* _WORK TASK_: From the entries below, reproduce exactly the line containing "[restore_sends_snapshot], [restore_replays] (together: what", the line containing "[iterate_reconnects] and [oneway_survives_failure]", and every line in between, with nothing added.

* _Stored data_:

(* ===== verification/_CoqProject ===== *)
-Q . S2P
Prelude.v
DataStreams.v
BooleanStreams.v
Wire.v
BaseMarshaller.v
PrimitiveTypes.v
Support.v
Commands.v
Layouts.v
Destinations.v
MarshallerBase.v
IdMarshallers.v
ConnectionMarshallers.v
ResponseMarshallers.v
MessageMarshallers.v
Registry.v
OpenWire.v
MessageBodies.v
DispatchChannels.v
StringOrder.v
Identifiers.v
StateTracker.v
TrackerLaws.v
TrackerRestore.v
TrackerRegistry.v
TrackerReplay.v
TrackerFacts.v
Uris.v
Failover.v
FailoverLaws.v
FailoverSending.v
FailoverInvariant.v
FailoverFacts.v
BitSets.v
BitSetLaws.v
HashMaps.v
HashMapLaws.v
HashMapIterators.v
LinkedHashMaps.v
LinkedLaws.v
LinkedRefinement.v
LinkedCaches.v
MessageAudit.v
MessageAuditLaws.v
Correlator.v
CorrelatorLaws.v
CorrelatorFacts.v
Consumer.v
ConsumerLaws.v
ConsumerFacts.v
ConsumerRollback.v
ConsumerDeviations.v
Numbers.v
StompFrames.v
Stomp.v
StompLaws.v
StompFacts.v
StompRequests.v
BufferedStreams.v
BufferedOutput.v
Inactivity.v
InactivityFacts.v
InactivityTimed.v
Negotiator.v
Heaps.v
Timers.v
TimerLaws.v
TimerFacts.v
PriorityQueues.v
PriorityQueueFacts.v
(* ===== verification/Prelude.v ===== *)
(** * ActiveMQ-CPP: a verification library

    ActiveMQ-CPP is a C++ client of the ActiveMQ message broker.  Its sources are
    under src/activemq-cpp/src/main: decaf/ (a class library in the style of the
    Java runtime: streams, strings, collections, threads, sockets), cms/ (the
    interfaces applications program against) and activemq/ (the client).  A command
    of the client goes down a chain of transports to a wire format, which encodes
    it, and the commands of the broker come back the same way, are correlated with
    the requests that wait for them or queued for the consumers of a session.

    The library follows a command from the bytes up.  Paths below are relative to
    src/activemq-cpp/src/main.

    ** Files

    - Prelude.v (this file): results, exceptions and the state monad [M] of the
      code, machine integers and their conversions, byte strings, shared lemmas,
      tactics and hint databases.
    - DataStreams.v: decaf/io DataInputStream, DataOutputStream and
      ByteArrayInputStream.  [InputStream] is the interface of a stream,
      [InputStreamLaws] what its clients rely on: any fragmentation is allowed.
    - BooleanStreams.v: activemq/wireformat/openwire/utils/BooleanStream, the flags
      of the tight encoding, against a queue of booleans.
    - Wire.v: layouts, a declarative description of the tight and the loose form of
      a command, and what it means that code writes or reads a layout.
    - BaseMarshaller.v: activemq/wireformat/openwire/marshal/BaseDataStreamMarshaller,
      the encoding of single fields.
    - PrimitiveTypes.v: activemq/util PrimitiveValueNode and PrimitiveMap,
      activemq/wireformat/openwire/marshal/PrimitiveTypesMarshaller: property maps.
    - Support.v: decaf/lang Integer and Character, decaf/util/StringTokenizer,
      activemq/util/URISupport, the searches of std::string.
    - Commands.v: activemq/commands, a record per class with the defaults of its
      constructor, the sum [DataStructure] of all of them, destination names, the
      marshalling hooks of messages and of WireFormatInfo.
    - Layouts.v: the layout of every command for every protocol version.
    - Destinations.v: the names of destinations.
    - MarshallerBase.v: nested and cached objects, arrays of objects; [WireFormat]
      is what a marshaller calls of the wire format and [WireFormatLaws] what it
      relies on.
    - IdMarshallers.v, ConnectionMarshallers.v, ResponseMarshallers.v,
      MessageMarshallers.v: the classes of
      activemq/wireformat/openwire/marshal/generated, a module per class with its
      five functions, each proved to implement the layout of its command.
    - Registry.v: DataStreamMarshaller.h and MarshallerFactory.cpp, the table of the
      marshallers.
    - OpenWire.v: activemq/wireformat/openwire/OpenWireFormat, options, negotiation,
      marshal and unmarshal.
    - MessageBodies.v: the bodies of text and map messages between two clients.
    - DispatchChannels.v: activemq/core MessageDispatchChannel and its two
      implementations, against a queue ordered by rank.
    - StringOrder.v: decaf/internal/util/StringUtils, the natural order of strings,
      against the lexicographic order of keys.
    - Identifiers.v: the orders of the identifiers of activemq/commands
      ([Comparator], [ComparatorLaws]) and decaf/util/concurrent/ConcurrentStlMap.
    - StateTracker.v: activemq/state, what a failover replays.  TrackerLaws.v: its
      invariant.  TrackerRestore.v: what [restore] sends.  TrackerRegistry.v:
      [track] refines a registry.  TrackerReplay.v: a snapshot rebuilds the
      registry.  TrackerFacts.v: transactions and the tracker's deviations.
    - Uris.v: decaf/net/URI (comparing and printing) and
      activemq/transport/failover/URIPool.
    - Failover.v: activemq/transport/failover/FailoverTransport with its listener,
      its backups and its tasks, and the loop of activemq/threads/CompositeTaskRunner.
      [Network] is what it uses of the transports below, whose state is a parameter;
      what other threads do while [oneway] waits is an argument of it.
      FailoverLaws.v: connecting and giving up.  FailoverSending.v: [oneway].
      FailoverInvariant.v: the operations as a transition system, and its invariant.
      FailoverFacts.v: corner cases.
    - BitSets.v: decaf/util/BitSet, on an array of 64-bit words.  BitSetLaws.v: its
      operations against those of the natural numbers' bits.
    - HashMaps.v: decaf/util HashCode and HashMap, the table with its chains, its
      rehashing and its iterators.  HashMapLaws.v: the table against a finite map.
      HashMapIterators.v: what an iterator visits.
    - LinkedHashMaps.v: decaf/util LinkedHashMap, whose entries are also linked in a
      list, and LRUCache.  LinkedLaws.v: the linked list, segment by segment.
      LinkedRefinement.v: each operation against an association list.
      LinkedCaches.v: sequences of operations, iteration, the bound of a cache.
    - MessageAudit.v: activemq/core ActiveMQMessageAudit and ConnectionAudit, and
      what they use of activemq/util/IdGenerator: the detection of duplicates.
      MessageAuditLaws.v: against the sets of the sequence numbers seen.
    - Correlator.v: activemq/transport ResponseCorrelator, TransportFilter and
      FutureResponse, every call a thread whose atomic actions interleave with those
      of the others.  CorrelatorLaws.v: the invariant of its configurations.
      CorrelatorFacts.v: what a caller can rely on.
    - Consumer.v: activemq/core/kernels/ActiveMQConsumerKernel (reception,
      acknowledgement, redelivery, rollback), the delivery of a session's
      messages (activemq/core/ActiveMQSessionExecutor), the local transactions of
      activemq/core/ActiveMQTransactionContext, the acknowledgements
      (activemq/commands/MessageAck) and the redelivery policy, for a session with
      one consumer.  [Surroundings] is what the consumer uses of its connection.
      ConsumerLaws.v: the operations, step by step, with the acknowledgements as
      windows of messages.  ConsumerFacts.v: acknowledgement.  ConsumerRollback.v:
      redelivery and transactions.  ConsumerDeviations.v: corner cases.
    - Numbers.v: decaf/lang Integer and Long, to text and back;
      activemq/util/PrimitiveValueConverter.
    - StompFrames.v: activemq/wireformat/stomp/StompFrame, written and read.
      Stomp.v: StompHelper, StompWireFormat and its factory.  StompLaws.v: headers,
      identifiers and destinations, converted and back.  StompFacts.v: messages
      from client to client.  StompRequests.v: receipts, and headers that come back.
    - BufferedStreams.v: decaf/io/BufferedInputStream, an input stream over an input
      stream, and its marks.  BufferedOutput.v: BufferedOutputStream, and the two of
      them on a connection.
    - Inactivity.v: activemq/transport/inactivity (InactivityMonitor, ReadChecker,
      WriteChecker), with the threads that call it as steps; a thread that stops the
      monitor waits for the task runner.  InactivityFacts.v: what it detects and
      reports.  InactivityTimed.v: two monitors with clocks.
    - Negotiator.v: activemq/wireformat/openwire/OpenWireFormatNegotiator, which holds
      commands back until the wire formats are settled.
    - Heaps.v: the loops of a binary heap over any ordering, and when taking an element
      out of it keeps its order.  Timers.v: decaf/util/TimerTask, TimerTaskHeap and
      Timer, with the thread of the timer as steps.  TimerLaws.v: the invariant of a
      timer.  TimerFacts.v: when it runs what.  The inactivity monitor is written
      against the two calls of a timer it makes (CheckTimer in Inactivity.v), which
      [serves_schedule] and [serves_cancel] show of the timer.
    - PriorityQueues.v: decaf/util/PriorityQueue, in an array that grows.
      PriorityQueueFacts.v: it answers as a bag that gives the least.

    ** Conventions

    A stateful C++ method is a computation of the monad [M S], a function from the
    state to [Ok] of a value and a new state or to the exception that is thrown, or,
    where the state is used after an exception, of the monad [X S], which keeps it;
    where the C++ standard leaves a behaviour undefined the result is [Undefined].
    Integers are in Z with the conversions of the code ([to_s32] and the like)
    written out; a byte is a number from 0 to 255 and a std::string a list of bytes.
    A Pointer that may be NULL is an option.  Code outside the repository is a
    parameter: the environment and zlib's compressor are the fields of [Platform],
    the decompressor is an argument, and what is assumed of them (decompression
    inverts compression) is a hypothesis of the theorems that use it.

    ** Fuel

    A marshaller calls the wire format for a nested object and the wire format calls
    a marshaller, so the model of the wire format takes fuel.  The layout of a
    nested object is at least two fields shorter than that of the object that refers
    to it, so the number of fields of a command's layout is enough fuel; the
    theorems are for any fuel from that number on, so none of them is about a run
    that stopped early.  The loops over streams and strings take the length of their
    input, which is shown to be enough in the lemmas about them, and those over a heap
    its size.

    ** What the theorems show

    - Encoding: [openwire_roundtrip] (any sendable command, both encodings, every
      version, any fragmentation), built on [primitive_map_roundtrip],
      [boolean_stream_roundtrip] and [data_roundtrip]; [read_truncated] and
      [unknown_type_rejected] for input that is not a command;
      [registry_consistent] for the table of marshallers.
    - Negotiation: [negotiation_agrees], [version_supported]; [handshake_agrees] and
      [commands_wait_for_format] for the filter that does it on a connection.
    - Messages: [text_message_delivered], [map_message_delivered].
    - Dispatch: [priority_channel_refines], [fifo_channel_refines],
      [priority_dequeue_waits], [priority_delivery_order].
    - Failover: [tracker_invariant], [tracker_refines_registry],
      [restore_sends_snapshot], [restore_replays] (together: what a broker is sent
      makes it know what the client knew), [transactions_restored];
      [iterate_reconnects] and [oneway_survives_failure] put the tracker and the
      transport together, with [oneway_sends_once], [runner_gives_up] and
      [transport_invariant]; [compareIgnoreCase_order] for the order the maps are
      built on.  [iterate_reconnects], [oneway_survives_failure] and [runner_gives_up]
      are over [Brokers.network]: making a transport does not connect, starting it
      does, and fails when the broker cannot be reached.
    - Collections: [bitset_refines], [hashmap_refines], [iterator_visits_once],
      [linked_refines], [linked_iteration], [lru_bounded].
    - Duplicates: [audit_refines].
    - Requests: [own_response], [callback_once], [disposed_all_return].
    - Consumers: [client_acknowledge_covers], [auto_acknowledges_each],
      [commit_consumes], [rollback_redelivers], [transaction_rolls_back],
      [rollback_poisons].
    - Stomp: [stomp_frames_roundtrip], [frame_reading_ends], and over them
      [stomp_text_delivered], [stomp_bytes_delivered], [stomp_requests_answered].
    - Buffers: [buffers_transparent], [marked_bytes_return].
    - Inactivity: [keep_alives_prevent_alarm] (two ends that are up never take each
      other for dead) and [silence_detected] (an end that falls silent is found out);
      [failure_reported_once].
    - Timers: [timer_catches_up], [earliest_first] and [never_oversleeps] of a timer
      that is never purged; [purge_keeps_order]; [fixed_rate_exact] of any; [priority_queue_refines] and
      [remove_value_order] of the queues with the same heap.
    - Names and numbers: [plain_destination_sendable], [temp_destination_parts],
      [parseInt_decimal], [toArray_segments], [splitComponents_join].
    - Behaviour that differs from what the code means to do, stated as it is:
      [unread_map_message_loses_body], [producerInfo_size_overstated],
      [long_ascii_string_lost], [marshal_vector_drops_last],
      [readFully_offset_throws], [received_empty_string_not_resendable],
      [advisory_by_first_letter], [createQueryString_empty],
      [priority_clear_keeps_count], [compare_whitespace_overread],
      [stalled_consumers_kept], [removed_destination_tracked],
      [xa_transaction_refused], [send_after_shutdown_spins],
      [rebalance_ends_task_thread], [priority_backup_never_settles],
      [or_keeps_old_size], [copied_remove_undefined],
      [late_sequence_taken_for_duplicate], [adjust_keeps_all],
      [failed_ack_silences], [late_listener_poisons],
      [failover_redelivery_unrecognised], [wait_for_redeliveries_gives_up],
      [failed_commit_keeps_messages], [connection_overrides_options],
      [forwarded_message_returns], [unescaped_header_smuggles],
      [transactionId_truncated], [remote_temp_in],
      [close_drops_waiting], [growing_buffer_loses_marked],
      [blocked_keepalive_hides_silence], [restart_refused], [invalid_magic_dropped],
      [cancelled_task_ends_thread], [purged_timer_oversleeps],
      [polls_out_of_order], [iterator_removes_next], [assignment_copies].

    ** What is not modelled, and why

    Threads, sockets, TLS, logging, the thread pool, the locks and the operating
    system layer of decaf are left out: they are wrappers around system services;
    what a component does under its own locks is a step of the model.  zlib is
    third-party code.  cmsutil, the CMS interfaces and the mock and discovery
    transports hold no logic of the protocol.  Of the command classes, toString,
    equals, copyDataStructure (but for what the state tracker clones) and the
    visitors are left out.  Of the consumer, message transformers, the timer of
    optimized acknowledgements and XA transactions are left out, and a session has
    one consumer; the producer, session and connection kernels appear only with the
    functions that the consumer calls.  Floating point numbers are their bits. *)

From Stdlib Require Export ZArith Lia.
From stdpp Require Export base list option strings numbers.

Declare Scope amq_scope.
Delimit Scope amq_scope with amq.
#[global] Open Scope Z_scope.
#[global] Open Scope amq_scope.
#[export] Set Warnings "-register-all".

* _RESPONSE_:
      [restore_sends_snapshot], [restore_replays] (together: what a broker is sent
      makes it know what the client knew), [transactions_restored];
      [iterate_reconnects] and [oneway_survives_failure] put the tracker and the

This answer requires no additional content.